佃は区間4位の走りで創価大を追ったが、結局1分29秒差と詰め切れなかった。それでも大八木監督は9区が終わった時点で1分半差なら、逆転は可能と考えていた。まだ勝算があったのだ。
「この差を維持できればと思っていましたが、9区で創価大は最初からすごく突っ込んで、5km通過がうちよりも20~30秒速いのには驚きました。ただ、山野もまあまあのペースで行っていたし、創価大もどこかでペースが落ちるかもしれないとも考えていて。

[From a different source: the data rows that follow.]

(** C5: the encoding [2A 86 48] of 1.2.840 (seven characters) into a
    buffer of seven bytes returns [-ENOBUFS]; into a buffer of eight
    bytes or more it returns 7 and the buffer holds "1.2.840".  In
    general a non-negative return value is the length of the text that
    the buffer then holds, the terminator not counted; and as soon as
    the text of some leading arcs does not fit, [-ENOBUFS] is returned
    whatever octets follow them. *)
Theorem sprint_oid_capacity :
  (forall buffer,
      List.length buffer = 7%nat ->
      exists b, sprint_oid [x2a; x86; x48] buffer = Ok (- ENOBUFS, b)) /\
  (forall buffer,
      (8 <= List.length buffer)%nat ->
      exists b, sprint_oid [x2a; x86; x48] buffer = Ok (7, b) /\
                holds b "1.2.840") /\
  (forall data buffer r b,
      Z.of_nat (List.length buffer) <= INT_MAX ->
      sprint_oid data buffer = Ok (r, b) -> 0 <= r ->
      exists arcs,
        oid_arcs data = Some arcs /\
        r = Z.of_nat (String.length (dotted (map u64 arcs))) /\
        holds b (dotted (map u64 arcs))) /\
  (forall p rest arcs buffer,
      oid_arcs p = Some arcs ->
      (List.length buffer <= String.length (dotted (map u64 arcs)))%nat ->
      exists b, sprint_oid (p ++ rest) buffer = Ok (- ENOBUFS, b)).
Proof.
  split; [|split; [|split]].
  - intros buffer Hlen.
    destruct (sprint_oid_well_formed [x2a; x86; x48] [1; 2; 840] buffer
                eq_refl) as [_ Hbig].
    apply Hbig. rewrite Hlen. vm_compute. lia.
  - intros buffer Hlen.
    destruct (sprint_oid_well_formed [x2a; x86; x48] [1; 2; 840] buffer
                eq_refl) as [Hfit _].
    change (dotted (map u64 [1; 2; 840])) with "1.2.840"%string in Hfit.
    cbv zeta in Hfit. cbn [String.length] in Hfit.
    rewrite Hfit by lia. eexists. split; [reflexivity|].
    apply holds_text.
  - intros data buffer r b Hcap Hrun Hr.
    destruct (oid_arcs data) as [arcs|] eqn:E.
    + exists arcs. split; [reflexivity|].
      destruct (sprint_oid_well_formed data arcs buffer E) as [Hfit Hbig].
      cbv zeta in Hfit, Hbig.
      destruct (Nat.lt_ge_cases (String.length (dotted (map u64 arcs)))
                  (List.length buffer)) as [Hroom|Hnone].
      * rewrite (Hfit Hroom) in Hrun. inversion Hrun; subst r b.
        split; [apply returned_length; lia | apply holds_text].
      * destruct (Hbig Hnone) as [b' Hb']. rewrite Hb' in Hrun.
        inversion Hrun; subst r. unfold ENOBUFS in Hr. lia.
    + exfalso.
      destruct (malformed_cases data E) as [->|(p & t & -> & Hp & Hne & Ht)].
      * unfold sprint_oid in Hrun. rewrite bad_eq in Hrun.
        inversion Hrun; subst r. unfold EBADMSG in Hr. lia.
      * unfold well_formed in Hp.
        destruct (oid_arcs p) as [arcs|] eqn:Ep; [|congruence].
        destruct (sprint_oid_truncated p t arcs buffer Ep Hne Ht)
          as [Hfit Hbig].
        cbv zeta in Hfit, Hbig.
        destruct (Nat.lt_ge_cases (String.length (dotted (map u64 arcs)))
                    (List.length buffer)) as [Hroom|Hnone].
        -- rewrite (Hfit Hroom) in Hrun. inversion Hrun; subst r.
           unfold EBADMSG in Hr. lia.
        -- destruct (Hbig Hnone) as [b' Hb']. rewrite Hb' in Hrun.
           inversion Hrun; subst r. unfold ENOBUFS in Hr. lia.
  - intros p rest arcs buffer Hp Hbig.
    apply (sprint_oid_fails_fast p rest arcs buffer Hp Hbig).
Qed.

15kmで2分差になった時はきついかなと思いましたし、最後の中継で3分19秒差になった時には『これは逆転できない』とも思いました。だから10区の石川には、『2位確保でいいから、区間賞狙いで攻めるだけ攻めて、諦めないで走れ』と指示しました。『前回10区で7位まで上がりながら、ラスト1kmで早稲田大に振り切られた悔しさを晴らせ』という感じで。石川も気持ちよく走れたのだと思います」
創価大の榎木和貴監督は10区で初出場の小野寺勇樹(3年)を起用した。これは、最後は競り合う展開になると予想していたからだった。小野寺は相手への対応がうまく、スピードのある選手だが、苦手な単独走であり、そこに加えて優勝のプレッシャーもかかった。その結果、小野寺は失速。粘り強く走ってきた駒澤大が逆転に成功した。